**Data shown**
------
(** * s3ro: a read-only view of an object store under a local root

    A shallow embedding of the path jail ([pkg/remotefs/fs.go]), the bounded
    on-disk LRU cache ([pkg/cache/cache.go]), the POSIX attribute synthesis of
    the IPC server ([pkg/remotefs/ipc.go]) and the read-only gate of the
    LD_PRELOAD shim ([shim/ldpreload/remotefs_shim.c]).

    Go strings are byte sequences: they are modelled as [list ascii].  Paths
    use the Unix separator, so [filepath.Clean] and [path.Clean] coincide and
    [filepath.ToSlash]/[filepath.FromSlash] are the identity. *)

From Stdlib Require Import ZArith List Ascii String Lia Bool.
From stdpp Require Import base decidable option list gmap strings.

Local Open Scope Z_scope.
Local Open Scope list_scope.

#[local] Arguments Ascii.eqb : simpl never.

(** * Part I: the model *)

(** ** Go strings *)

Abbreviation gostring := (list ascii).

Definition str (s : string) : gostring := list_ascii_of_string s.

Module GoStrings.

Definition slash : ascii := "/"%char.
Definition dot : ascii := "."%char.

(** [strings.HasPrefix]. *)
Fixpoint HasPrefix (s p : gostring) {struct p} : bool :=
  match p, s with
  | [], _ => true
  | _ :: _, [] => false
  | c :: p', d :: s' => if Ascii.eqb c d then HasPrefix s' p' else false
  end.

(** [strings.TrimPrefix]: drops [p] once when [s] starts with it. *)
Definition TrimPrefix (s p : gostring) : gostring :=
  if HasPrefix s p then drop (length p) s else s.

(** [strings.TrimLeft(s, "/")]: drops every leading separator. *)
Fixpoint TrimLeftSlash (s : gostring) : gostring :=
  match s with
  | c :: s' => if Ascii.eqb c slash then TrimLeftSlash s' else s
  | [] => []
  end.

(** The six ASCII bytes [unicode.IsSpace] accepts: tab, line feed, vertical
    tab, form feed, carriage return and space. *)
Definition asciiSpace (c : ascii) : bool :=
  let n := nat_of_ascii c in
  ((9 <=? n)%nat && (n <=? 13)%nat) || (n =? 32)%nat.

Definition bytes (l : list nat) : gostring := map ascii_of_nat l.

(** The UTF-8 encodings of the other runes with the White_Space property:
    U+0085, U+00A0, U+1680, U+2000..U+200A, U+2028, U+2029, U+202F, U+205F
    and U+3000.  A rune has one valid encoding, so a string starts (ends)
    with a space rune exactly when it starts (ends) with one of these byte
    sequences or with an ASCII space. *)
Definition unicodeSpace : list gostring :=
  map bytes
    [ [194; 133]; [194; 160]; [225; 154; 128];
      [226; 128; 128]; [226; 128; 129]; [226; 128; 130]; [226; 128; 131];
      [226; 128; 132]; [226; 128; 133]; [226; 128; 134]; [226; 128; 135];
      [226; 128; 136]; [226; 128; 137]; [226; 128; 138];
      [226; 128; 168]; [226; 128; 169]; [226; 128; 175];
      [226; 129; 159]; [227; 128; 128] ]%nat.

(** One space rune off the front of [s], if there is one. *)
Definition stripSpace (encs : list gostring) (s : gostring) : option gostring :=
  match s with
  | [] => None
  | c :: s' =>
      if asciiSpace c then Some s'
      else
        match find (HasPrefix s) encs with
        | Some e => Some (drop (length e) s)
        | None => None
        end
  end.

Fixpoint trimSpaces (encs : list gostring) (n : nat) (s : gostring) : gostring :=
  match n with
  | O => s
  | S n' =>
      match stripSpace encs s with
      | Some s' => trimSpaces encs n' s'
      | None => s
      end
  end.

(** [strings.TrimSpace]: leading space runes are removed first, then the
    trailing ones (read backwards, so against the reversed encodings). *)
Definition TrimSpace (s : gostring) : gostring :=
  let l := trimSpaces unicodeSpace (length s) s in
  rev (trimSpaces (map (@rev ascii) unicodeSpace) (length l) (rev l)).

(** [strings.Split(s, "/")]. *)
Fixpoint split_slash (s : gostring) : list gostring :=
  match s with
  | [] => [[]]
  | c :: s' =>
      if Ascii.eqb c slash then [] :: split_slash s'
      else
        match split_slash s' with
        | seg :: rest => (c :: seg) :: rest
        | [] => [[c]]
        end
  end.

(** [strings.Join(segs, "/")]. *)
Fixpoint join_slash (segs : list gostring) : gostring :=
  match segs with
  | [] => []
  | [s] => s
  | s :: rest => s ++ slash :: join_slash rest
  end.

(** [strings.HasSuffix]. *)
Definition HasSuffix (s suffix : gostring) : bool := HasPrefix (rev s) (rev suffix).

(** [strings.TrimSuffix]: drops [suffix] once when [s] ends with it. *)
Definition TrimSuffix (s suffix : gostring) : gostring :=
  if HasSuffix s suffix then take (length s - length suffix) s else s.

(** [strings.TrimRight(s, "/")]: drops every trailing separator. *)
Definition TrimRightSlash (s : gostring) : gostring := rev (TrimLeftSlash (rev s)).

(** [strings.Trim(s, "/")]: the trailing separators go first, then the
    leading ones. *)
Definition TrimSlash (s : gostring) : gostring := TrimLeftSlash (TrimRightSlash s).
------
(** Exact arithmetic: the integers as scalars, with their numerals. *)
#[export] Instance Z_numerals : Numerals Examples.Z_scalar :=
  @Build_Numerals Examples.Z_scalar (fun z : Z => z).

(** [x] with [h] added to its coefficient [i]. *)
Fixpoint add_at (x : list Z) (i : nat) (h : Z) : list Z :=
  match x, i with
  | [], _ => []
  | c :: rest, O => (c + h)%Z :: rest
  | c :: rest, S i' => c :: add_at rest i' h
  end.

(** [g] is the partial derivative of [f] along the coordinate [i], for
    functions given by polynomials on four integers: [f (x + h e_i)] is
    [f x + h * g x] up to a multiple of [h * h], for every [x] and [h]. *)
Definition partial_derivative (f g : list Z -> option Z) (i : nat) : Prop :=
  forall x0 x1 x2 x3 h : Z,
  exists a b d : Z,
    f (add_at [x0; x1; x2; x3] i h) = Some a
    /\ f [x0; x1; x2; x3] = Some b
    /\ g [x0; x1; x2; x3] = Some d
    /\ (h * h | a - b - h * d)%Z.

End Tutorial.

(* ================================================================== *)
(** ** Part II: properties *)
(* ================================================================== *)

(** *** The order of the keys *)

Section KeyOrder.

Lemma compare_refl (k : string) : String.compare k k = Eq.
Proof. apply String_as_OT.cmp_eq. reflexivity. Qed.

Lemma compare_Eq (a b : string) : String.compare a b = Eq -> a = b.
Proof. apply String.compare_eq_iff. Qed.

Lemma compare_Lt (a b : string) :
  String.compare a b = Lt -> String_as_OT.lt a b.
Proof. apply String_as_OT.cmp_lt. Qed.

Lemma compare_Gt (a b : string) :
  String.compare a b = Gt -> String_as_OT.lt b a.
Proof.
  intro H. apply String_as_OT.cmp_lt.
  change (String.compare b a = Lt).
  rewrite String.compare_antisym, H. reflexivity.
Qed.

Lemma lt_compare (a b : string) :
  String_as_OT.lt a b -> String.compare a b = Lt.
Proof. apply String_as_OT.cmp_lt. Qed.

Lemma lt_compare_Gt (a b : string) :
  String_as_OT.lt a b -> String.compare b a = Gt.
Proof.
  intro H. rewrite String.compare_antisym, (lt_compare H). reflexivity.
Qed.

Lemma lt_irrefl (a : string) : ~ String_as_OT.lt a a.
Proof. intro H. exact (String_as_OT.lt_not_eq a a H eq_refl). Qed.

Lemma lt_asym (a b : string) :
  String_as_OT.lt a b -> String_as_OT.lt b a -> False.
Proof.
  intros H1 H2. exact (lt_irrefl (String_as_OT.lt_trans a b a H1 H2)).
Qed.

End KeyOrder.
------
**What you should do**
The reply should consist solely of the lines above from the one that has "go first, then the" through the one that has "Definition TrimSlash (s", reproduced exactly.

**The answer**
(** [strings.Trim(s, "/")]: the trailing separators go first, then the
    leading ones. *)
Definition TrimSlash (s : gostring) : gostring := TrimLeftSlash (TrimRightSlash s).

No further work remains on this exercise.